Il webdoc è uscito il 30 giugno 2021, alla vigilia dell’udienza preliminare dei manager Eni accusati di disastro ambientale. Come spiega ad Altreconomia Luca Manes, executive manager di ReCommon, appena uscito dall’aula di tribunale dove è stato stabilito il rinvio dell’udienza a settembre, “nel 2017 nel Centro olio Val d’Agri (Cova), il più grande d’Italia, è avvenuto uno sversamento di più di 400 tonnellate di petrolio che ha inquinato la falda acquifera del Pertusillo, fonte di acqua potabile per buona parte del Sud Italia”.
Nel documentario si ricorda quanto accaduto a Giuseppe Di Bello, capitano della polizia provinciale per quasi dieci anni, e che è stato demansionato fino a diventare il custode del museo di Potenza per via delle sue denunce sull’inquinamento delle falde acquifere della zona. Non è infatti il primo disastro avvenuto nella Val d’Agri. Nel marzo 2021 si è concluso il primo grado del processo “Petrolgate”, con la condanna di Eni per traffico e smaltimento illecito di rifiuti pericolosi da attività estrattive. I fatti risalgono in questo caso al 2013-2014, quando vennero gestiti illegalmente 1 milione e 485mila tonnellate di rifiuti liquidi che richiedevano un trattamento particolare. Le compagnie detentrici della concessione Val d’Agri -Eni al 61% e Shell per il restante delle quote- li hanno però trattati come rifiuti non pericolosi, per poter risparmiare 110-140 milioni di euro in un solo anno.
Come spiega nel webdoc Di Bello, “i due processi hanno molto in comune: massimo risparmio e utile, senza alcun riguardo per l’ambiente e la salute dei cittadini”. Eni è ora costretta a pagare 700mila euro, si è vista confiscare 44,2 milioni di euro, mentre sei manager e un ex dipendente della Regione Basilicata sono stati condannati a 1 o 2 anni di reclusione. “Si tratta del primo grado a cui seguirà l’appello, ma è quanto mai significativa questa prima condanna”, afferma Manes.
Poi c’è Tempa Rossa, la centrale nell’alta Valle del Sauro gestita da Total, che è entrata in funzione qualche mese fa ma le autorità locali hanno già dovuto fermare l’attività per i continui malfunzionamenti.
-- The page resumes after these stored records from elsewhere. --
(* ===== verification/SpinSys.v ===== *)
(** * Mutual exclusion of spin locks

    Any number of processors call [acquire] and [release] on one lock, in any
    order and whether or not they hold it; their actions interleave in every
    way.  A processor that panics stops the system.  [Inv] describes the shared
    state by the place of each processor ([place]: how many [pushcli]s it has
    made and what it has of the lock), and [typed] says that a piece of code
    keeps [Inv] from place to place, whatever the other processors do between
    its actions. *)
From S2P Require Import Prelude Code Mmu Spinlock.

(** What a processor does: it is outside of both functions, and [has] tells
    whether the last of them that returned was [acquire]; or it has still to
    run the rest of a call. *)
Inductive activity :=
| Idle (has : bool)
| Acquiring (c : kcode mach unit)
| Releasing (c : kcode mach unit).

Record lsys := mkLsys { ls_mach : mach; ls_act : list activity }.

Section Lock.
Context (a : nat).

Inductive lstep : lsys -> lsys -> Prop :=
| l_acquire m acts i has spins :
    acts !! i = Some (Idle has) ->
    lstep (mkLsys m acts) (mkLsys m (<[i := Acquiring (acquire_code spins a)]> acts))
| l_acquire_act m acts i c c' m' :
    acts !! i = Some (Acquiring c) -> kstep c (at_cpu i m) = Done c' m' ->
    lstep (mkLsys m acts) (mkLsys m' (<[i := Acquiring c']> acts))
| l_acquired m acts i :
    acts !! i = Some (Acquiring (KRet tt)) -> lstep (mkLsys m acts) (mkLsys m (<[i := Idle true]> acts))
| l_release m acts i has :
    acts !! i = Some (Idle has) ->
    lstep (mkLsys m acts) (mkLsys m (<[i := Releasing (release_code a)]> acts))
| l_release_act m acts i c c' m' :
    acts !! i = Some (Releasing c) -> kstep c (at_cpu i m) = Done c' m' ->
    lstep (mkLsys m acts) (mkLsys m' (<[i := Releasing c']> acts))
| l_released m acts i :
    acts !! i = Some (Releasing (KRet tt)) -> lstep (mkLsys m acts) (mkLsys m (<[i := Idle false]> acts)).

(** At the start the lock is free and no processor is in a call; a processor may
    already be inside other critical sections. *)
Definition lock_start (y : lsys) : Prop :=
  the_lock a (ls_mach y) = mkSpin 0 (lk_name (the_lock a (ls_mach y))) None /\
  NoDup (c_apicid <$> m_cpus (ls_mach y)) /\
  Forall (fun x => x = Idle false) (ls_act y) /\ length (ls_act y) = length (m_cpus (ls_mach y)) /\
  Forall (fun c => cwf c /\ c_ncli c < 2 ^ 31 - 30) (m_cpus (ls_mach y)).

(** ** The invariant *)

(** What a processor has of the lock: nothing; the word, between its [xchg] and
    the store of its number, and between the two stores of [release]; or the
    word with its number in the lock. *)
Inductive stage := Out | Won | Own | Leaving.
#[local] Instance stage_eq_dec : EqDecision stage.
Proof. solve_decision. Defined.

Record place := mkPlace { pl_nest : nat; pl_stage : stage }.

Context (base : nat -> Z).

Record Inv (m : mach) (ps : list place) : Prop := {
  inv_ids : NoDup (c_apicid <$> m_cpus m);
  inv_cpu : forall i p, ps !! i = Some p -> exists c, m_cpus m !! i = Some c /\ cwf c /\
    c_ncli c = base i + Z.of_nat (pl_nest p) /\ 0 <= base i < 2 ^ 31 - 30;
  inv_word : lk_locked (the_lock a m) = 0 \/ lk_locked (the_lock a m) = 1;
  inv_free : lk_locked (the_lock a m) = 0 -> forall i p, ps !! i = Some p -> pl_stage p = Out;
  inv_one : forall i j p q, ps !! i = Some p -> ps !! j = Some q -> pl_stage p <> Out -> pl_stage q <> Out -> i = j;
  inv_owner : forall i, lk_cpu (the_lock a m) = Some i <-> exists p, ps !! i = Some p /\ pl_stage p = Own;
}.

Fixpoint typed (i : nat) (Q : place -> Prop) (c : kcode mach unit) (p : place) : Prop :=
  match c with
  | KRet _ => Q p
  | KAct act k => forall m ps, Inv m ps -> ps !! i = Some p ->
      match act (at_cpu i m) with
      | Done b m' => exists p', Inv m' (<[i := p']> ps) /\ typed i Q (k b) p'
      | Switch _ _ => False
      | Crash _ | Spin => True
      end
  end.
(** A new table from the top of the free list. *)
Lemma pt_wf_table k k' pgdir l t i : pt_wf k pgdir (t :: l) -> page_ok k t -> t ∉ l -> 0 <= i < 1024 ->
  has_tab (km_mem k) pgdir i = false -> km_end k' = km_end k -> km_mem k' = with_table pgdir i t (km_mem k) ->
  pt_wf k' pgdir l /\ forall v, is_tab (km_mem k') pgdir v <-> is_tab (km_mem k) pgdir v \/ v ∈ [t].
Proof.
  intros Hwf Hpt Hnin Hi Habs He Hm.
  destruct (with_table_view pgdir k (t :: l) i t Hwf Hpt ltac:(now left) Hi Habs) as (Hview & _). rewrite <- Hm in Hview.
  assert (Htabs : forall v, is_tab (km_mem k') pgdir v <-> is_tab (km_mem k) pgdir v \/ v ∈ [t]).
  { intros v. split; [intros (j & Hj & Hp & Hv)|intros [(j & Hj & Hp & Hv)|Hv%list_elem_of_singleton]].
    2: { exists j. destruct (Hview j Hj) as [-> ->]. destruct (decide (j = i)) as [->|]; [congruence|]. split; [exact Hj|now split]. }
    2: { exists i. destruct (Hview i Hi) as [-> ->]. rewrite !decide_True by done. split; [exact Hi|now split]. }
    destruct (Hview j Hj) as [F1 F2]. rewrite F1 in Hp. rewrite F2 in Hv.
    destruct (decide (j = i)); [right; now apply list_elem_of_singleton|left; exists j; split; [exact Hj|split; assumption]]. }
  split; [|done]. split.
  - now apply (page_ok_irrel k), Hwf.
  - intros Hin. apply (wf_dir_used _ _ _ Hwf). now right.
  - intros v [Hv|Hv]%Htabs.
    + destruct (wf_tab _ _ _ Hwf v Hv) as (H1 & H2 & H3). split; [now apply (page_ok_irrel k)|]. split; [done|]. intros Hin. apply H3. now right.
    + apply list_elem_of_singleton in Hv as ->. split; [now apply (page_ok_irrel k)|]. split; [|done].
      intros ->. apply (wf_dir_used _ _ _ Hwf). now left.
  - intros a b Ha Hb. destruct (Hview a Ha) as [-> ->], (Hview b Hb) as [-> ->].
    destruct (decide (a = i)) as [->|], (decide (b = i)) as [->|]; intros A B C; auto.
    + destruct (wf_tab _ _ _ Hwf _ (has_is_tab pgdir _ _ Hb B)) as (_ & _ & H3). rewrite <- C in H3. exfalso. apply H3. now left.
    + destruct (wf_tab _ _ _ Hwf _ (has_is_tab pgdir _ _ Ha A)) as (_ & _ & H3). rewrite C in H3. exfalso. apply H3. now left.
    + now apply (wf_inj _ _ _ Hwf).
Qed.

Lemma set_pte_ok s pgdir l va e : pt_ok s pgdir l -> has_tab (km_mem (ks_kmem s)) pgdir (PDX va) = true -> 0 <= va < 2 ^ 32 ->
  let s' := upd_mem (<[tab (km_mem (ks_kmem s)) pgdir (PDX va) + 4 * PTX va := e]>) s in
  pt_ok s' pgdir l /\ kept pgdir (ks_kmem s) (ks_kmem s') l l /\
  forall va', 0 <= va' < 2 ^ 32 -> pte_at (km_mem (ks_kmem s')) pgdir va' =
    if decide (va' / 4096 = va / 4096) then e else pte_at (km_mem (ks_kmem s)) pgdir va'.
Proof.
  intros (Hr & Hf & Hwf) Ht Hva s'. destruct s as [m k]. cbn [ks_kmem ks_mach] in *.
  destruct (store_pte pgdir k l va e Hwf Ht Hva) as [Hdir Hpte].
  pose proof (has_is_tab pgdir _ _ (PDX_range va) Ht) as Hist.
  destruct (wf_tab _ _ _ Hwf _ Hist) as (Hok & Hne & Hnin). pose proof (PTX_range va) as Hx.
  split; [split; [exact Hr|split]|split; [|exact Hpte]].
  - apply free_pages_mem; [exact Hf|]. intros a Ha. rewrite word_insert, decide_False; [done|].
    destruct Hf as (_ & _ & Hall). eapply Forall_forall in Hall; [|exact Ha].
    rewrite <- (Z.add_0_r a). apply apart; try lia; [now apply (page_aligned k)..|]. intros Heq. rewrite Heq in Hnin. contradiction.
  - apply (pt_wf_ext k _ pgdir l); [done..|]. intros v Hv. now left.
  - split; [done|]. exists []. split; [done|]. split.
    + intros v. rewrite elem_of_nil. pose proof (is_tab_ext pgdir _ _ v Hdir) as Hx'. tauto.
    + intros v Hv Hd Hnt _. apply page_eq_insert; try done; [now apply (page_aligned k)|]. intros ->. contradiction.
Qed.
Definito da Manes “un buco nero”, Tempa Rossa sarebbe “la riprova che fare un impianto a mille metri di altezza sventrando una montagna è una follia”.
Aria, acqua, terra e mente. Sono i quattro capitoli de “L’inganno”, l’ultimo dei quali è dedicato alle persone e a ciò che comporta vivere nei pressi del Cova. “Odori nauseabondi, sfiammate, rumori fortissimi”, sono all’ordine del giorno, e gli impatti sulla salute non sono ancora stati valutati dalle autorità. A detta dell’executive manager di ReCommon, “il ruolo delle istituzioni è a dir poco deficitario, con controlli per la tutela della salute delle persone del tutto inadeguati”.
Le prime valutazioni di studi indipendenti condotti nella zona non sono certo rassicuranti. Nel webdoc è citata la Valutazione d’Impatto Sanitario realizzata nel 2017 e coordinata da Gianbattista Mele, dell’associazione italiana dei Medici per l’ambiente (Isde), dove è stato riscontrato un aumento della mortalità del 15% a Viggiano e Grumento -i due Comuni limitrofi al Cova- collegato alle emissioni del centro olio, rispetto a quelli degli altri 20 Comuni della Val d’Agri. Una ricerca condotta da ReCommon in collaborazione con Source International certifica poi che nella zona alcuni valori inquinanti dell’aria sono più elevati di quelli registrati a Pechino o Nuova Delhi.